■ **To do**:
Pull out of the data below the stretch of lines bounded by the one containing "Ht), decide_False by discriminate." and the one containing "unfold savePosition. fold", both bounds included, unchanged.

(Input records)

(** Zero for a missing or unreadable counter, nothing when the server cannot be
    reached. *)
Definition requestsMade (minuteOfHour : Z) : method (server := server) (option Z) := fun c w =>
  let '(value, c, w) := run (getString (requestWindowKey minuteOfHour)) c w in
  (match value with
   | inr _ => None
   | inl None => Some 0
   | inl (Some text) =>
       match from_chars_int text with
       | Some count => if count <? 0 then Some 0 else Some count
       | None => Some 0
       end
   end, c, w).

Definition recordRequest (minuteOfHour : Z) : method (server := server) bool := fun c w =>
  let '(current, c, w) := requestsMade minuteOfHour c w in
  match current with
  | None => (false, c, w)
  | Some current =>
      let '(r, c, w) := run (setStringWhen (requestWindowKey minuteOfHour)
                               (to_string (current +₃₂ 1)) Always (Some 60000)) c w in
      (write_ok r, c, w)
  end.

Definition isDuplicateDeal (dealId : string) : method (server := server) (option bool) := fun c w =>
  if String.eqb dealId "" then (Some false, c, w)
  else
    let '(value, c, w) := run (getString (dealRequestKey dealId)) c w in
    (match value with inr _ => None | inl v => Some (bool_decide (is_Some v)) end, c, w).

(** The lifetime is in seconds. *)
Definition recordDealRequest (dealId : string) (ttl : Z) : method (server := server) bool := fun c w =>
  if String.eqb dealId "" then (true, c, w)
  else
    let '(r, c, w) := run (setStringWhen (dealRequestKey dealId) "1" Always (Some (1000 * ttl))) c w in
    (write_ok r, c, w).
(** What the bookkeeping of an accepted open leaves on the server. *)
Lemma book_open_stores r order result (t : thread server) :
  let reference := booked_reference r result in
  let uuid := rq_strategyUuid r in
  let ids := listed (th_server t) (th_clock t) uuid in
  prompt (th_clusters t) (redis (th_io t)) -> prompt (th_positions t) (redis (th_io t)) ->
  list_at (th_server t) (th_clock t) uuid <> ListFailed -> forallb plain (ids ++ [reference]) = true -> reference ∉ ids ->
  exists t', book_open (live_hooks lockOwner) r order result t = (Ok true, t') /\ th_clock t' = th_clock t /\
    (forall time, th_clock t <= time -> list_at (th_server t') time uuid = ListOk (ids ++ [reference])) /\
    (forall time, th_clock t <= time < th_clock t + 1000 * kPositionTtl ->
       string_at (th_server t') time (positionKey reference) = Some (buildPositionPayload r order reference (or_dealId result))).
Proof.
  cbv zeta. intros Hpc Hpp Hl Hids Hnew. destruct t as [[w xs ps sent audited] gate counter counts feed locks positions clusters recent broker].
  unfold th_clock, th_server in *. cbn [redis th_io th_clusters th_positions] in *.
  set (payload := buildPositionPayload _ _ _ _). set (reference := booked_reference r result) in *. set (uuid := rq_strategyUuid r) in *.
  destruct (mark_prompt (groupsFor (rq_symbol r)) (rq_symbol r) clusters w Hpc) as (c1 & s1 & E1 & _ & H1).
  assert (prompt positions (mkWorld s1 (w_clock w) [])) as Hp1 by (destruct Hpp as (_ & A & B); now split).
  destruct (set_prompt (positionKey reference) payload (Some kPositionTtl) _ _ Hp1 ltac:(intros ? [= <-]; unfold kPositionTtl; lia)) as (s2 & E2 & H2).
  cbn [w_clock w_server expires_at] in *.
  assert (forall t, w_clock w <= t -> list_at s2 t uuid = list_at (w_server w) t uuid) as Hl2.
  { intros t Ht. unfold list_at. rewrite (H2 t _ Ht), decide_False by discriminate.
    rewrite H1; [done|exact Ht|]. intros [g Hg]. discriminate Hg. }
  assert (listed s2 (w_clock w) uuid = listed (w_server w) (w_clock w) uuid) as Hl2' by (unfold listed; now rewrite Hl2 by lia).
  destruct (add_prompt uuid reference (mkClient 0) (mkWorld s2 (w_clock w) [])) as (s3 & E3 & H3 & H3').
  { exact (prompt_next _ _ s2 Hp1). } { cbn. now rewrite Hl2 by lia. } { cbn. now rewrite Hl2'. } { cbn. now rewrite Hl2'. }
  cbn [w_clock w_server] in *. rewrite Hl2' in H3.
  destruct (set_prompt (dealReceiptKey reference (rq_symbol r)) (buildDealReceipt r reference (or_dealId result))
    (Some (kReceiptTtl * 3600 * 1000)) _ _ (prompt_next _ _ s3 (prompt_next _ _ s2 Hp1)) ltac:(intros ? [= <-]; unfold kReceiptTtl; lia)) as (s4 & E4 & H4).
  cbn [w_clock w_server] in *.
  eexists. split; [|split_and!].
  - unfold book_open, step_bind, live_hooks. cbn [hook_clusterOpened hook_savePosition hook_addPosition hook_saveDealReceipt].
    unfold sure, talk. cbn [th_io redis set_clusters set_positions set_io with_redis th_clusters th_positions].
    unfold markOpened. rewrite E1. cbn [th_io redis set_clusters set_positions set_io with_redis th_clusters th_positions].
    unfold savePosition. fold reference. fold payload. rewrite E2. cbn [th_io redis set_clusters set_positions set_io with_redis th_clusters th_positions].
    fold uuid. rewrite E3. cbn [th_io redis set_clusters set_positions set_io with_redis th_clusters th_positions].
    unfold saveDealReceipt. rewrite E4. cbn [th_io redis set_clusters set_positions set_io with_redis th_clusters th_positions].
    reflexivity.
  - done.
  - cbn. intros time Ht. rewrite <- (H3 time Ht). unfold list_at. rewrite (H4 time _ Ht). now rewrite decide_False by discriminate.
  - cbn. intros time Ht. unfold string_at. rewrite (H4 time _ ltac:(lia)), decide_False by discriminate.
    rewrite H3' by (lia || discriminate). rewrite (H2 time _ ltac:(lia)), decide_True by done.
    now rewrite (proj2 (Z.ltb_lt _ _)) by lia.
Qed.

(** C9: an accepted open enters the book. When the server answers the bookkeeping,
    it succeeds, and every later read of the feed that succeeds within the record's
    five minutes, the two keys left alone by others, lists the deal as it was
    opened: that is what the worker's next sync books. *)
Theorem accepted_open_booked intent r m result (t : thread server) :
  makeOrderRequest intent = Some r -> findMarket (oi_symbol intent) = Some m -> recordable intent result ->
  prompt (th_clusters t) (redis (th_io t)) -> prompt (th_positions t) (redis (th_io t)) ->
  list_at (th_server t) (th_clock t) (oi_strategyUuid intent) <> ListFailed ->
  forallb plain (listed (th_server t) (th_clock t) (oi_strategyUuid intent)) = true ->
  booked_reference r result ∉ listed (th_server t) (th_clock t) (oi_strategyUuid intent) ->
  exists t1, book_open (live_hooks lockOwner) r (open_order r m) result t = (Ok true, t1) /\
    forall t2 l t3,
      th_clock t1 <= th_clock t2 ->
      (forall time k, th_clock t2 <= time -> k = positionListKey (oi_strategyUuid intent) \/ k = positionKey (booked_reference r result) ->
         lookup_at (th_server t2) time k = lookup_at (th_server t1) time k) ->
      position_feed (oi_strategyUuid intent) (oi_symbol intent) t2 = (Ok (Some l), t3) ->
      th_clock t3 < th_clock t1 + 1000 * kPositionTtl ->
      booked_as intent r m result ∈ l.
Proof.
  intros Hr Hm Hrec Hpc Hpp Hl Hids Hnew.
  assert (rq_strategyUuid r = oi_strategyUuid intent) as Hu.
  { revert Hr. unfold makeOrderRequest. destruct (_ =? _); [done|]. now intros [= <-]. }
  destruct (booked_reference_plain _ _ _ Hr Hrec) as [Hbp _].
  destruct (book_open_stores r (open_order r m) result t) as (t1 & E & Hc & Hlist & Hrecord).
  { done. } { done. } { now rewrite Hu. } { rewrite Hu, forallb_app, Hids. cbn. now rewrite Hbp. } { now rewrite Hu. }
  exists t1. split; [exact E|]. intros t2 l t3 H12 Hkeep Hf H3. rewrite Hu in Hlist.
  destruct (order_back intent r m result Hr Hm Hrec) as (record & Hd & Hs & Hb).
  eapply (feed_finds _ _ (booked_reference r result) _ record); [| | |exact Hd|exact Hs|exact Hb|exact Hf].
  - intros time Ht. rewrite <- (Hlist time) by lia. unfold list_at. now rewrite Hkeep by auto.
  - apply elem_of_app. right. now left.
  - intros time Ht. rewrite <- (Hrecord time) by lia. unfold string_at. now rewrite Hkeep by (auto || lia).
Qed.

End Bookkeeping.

(End Input records)
(Input records)

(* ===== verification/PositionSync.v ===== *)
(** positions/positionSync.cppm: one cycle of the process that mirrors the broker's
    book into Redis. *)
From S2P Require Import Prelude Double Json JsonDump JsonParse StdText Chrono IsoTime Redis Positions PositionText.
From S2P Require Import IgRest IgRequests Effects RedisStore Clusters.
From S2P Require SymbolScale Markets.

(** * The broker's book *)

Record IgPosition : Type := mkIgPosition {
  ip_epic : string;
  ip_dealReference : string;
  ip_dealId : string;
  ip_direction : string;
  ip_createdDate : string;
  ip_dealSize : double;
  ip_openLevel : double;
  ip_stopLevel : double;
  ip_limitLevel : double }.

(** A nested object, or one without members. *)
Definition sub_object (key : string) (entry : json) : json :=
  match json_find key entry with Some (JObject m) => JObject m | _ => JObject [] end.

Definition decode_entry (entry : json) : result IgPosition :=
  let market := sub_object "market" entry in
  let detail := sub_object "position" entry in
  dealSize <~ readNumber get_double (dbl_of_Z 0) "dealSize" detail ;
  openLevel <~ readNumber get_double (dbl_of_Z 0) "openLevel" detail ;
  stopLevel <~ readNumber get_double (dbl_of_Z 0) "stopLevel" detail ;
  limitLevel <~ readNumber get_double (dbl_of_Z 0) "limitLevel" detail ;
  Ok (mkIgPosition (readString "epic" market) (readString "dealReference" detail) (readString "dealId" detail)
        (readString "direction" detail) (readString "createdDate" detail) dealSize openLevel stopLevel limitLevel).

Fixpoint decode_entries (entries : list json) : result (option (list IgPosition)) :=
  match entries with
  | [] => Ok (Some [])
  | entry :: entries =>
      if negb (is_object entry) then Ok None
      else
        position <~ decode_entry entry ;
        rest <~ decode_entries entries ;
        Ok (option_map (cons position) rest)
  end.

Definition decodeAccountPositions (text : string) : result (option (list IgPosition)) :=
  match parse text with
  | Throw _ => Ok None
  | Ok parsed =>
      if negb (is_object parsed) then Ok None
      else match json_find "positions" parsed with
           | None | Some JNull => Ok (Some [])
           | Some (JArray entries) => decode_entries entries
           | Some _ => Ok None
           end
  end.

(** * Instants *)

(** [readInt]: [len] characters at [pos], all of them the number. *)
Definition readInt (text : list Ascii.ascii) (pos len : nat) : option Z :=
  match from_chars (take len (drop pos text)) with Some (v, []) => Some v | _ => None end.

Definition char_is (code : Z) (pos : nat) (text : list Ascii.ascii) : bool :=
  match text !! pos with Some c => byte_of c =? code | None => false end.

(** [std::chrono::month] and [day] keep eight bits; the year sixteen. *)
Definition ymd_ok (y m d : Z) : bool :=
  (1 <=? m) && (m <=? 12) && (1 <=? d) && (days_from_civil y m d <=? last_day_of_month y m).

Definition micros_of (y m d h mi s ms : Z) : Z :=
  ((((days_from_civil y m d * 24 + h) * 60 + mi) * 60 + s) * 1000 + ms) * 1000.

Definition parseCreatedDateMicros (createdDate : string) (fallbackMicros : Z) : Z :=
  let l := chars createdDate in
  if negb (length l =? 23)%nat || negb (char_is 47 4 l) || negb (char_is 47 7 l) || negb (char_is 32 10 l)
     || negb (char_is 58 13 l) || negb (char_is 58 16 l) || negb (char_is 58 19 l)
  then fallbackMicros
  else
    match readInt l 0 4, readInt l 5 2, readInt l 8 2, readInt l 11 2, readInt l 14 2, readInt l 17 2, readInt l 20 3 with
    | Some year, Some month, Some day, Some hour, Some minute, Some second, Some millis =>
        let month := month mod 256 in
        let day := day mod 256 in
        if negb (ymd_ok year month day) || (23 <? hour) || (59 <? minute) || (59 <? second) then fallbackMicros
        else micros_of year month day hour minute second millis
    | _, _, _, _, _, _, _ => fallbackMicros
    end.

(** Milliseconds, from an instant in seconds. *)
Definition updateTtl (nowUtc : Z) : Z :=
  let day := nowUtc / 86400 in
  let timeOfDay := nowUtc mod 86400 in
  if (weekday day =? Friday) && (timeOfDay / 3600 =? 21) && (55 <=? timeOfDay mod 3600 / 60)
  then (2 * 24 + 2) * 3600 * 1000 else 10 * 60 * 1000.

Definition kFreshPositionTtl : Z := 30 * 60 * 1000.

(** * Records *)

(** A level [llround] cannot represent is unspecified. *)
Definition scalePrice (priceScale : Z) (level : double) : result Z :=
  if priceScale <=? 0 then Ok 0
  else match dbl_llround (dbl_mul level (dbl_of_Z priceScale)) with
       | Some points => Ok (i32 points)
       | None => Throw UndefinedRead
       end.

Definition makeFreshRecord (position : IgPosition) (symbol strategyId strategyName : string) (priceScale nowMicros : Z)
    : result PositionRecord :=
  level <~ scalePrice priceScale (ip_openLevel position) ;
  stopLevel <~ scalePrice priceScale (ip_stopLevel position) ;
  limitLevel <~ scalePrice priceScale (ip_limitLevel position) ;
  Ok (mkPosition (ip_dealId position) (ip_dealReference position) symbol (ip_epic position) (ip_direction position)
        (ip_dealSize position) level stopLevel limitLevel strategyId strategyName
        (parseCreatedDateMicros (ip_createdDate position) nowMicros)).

(End Input records)

■ **Result for this task**:
  { intros t Ht. unfold list_at. rewrite (H2 t _ Ht), decide_False by discriminate.
    rewrite H1; [done|exact Ht|]. intros [g Hg]. discriminate Hg. }
  assert (listed s2 (w_clock w) uuid = listed (w_server w) (w_clock w) uuid) as Hl2' by (unfold listed; now rewrite Hl2 by lia).
  destruct (add_prompt uuid reference (mkClient 0) (mkWorld s2 (w_clock w) [])) as (s3 & E3 & H3 & H3').
  { exact (prompt_next _ _ s2 Hp1). } { cbn. now rewrite Hl2 by lia. } { cbn. now rewrite Hl2'. } { cbn. now rewrite Hl2'. }
  cbn [w_clock w_server] in *. rewrite Hl2' in H3.
  destruct (set_prompt (dealReceiptKey reference (rq_symbol r)) (buildDealReceipt r reference (or_dealId result))
    (Some (kReceiptTtl * 3600 * 1000)) _ _ (prompt_next _ _ s3 (prompt_next _ _ s2 Hp1)) ltac:(intros ? [= <-]; unfold kReceiptTtl; lia)) as (s4 & E4 & H4).
  cbn [w_clock w_server] in *.
  eexists. split; [|split_and!].
  - unfold book_open, step_bind, live_hooks. cbn [hook_clusterOpened hook_savePosition hook_addPosition hook_saveDealReceipt].
    unfold sure, talk. cbn [th_io redis set_clusters set_positions set_io with_redis th_clusters th_positions].
    unfold markOpened. rewrite E1. cbn [th_io redis set_clusters set_positions set_io with_redis th_clusters th_positions].
    unfold savePosition. fold reference. fold payload. rewrite E2. cbn [th_io redis set_clusters set_positions set_io with_redis th_clusters th_positions].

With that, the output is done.